Lemma auth_fields_gone a o o' k :
  normalize_auth_fields a o = Ok o' -> a = false -> In k ["max_output_tokens"; "client_metadata"; "metadata"] ->
  obj_get k o' = None.
Proof.
  intros H -> Hk. cbn in H. injection H as <-. rewrite !obj_get_remove.
  by destruct Hk as [<-|[<-|[<-|[]]]].
Qed.

Lemma auth_fields_bound a o o' v :
  normalize_auth_fields a o = Ok o' -> obj_get "max_output_tokens" o' = Some v ->
  v = JNull \/ exists n, as_u64 v = Some n /\ n <> 0%N.
Proof.
  intros H Hv. destruct a.
  - apply bind_ok in H as ([] & Hr%reject_ok & [= <-]). rewrite Hv in Hr.
    destruct v; try discriminate Hr; [by left|right]. destruct (as_u64 _) as [m|]; [|done].
    exists m. by apply N.eqb_neq in Hr.
  - by rewrite (auth_fields_gone false _ _ "max_output_tokens" H) in Hv by (done || by left).
Qed.

Lemma input_nonempty `{SerdeJson, ItemCodec} calls input v :
  normalize_response_input calls input = Ok v -> exists items, v = JArray items /\ items <> [].
Proof.
  unfold normalize_response_input. intros (items & Hi & Hn)%bind_ok.
  assert (Hne : items <> []).
  { intros ->. destruct input as [| | | |[|]|]; cbn in Hi; try discriminate Hi. }
  destruct items as [|i items]; [done|]. cbn [normalize_items] in Hn.
  destruct (normalize_response_item calls 0 i) as [i'|]; [|discriminate Hn]. cbn [mbind result_bind] in Hn.
  destruct (normalize_items calls 1 items) as [is'|]; [|discriminate Hn]. injection Hn as <-. by eexists.
Qed.

(** The fields the standard pipeline may write. *)
Definition owned_fields : list string :=
  [ "instructions"; "previous_response_id"; "conversation"; "tools"; "input"; "tool_choice";
    "parallel_tool_calls"; "reasoning"; "include"; "max_output_tokens"; "client_metadata"; "metadata" ].

(** The standard form of a request, before the two constants are written. *)
Record standard_form (api_key_auth : bool) (object o : obj) : Prop := {
  sf_frame : frame owned_fields object o;
  sf_previous : obj_get "previous_response_id" o = None;
  sf_conversation : obj_get "conversation" o = None;
  sf_input : exists items, obj_get "input" o = Some (JArray items) /\ items <> [];
  sf_reasoning : reasoning_ok api_key_auth [] (obj_get "reasoning" o);
  sf_include : exists l, obj_get "include" o = Some (JArray l) /\ NoDup l /\
                         Forall (fun v => is_string v = true) l /\
                         forall v, v ∈ l <-> v ∈ listed "include" object \/ v = encrypted_reasoning;
  sf_gone : forall k, api_key_auth = false -> In k ["max_output_tokens"; "client_metadata"; "metadata"] ->
                      obj_get k o = None;
  sf_bound : forall v, obj_get "max_output_tokens" o = Some v -> v = JNull \/ exists n, as_u64 v = Some n /\ n <> 0%N
}.

(** The pipeline up to the Responses Lite rewriting. *)
Definition standard_steps `{SerdeJson, ItemCodec} (object : obj) (api_key_auth : bool) : res obj :=
  object ← normalize_instructions object;
  object ← reject_stateful_reference "previous_response_id" object;
  object ← reject_stateful_reference "conversation" object;
  object ← normalize_tools object;
  namespace_calls ← collect_namespace_calls (default [] (obj_get "tools" object ≫= as_array));
  input ← ok_or (obj_get "input" object) (InvalidRequest "input is required");
  let object := obj_remove "input" object in
  input ← normalize_response_input namespace_calls input;
  let object := obj_insert "input" input object in
  object ← normalize_tool_choice api_key_auth object;
  object ← normalize_parallel_tool_calls object;
  object ← normalize_reasoning api_key_auth object;
  object ← normalize_include object;
  normalize_auth_fields api_key_auth object.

**About this exercise:** Gather each line in these records that contains the string "injection".

**The answer:**
  intros H -> Hk. cbn in H. injection H as <-. rewrite !obj_get_remove.
  destruct (normalize_items calls 1 items) as [is'|]; [|discriminate Hn]. injection Hn as <-. by eexists.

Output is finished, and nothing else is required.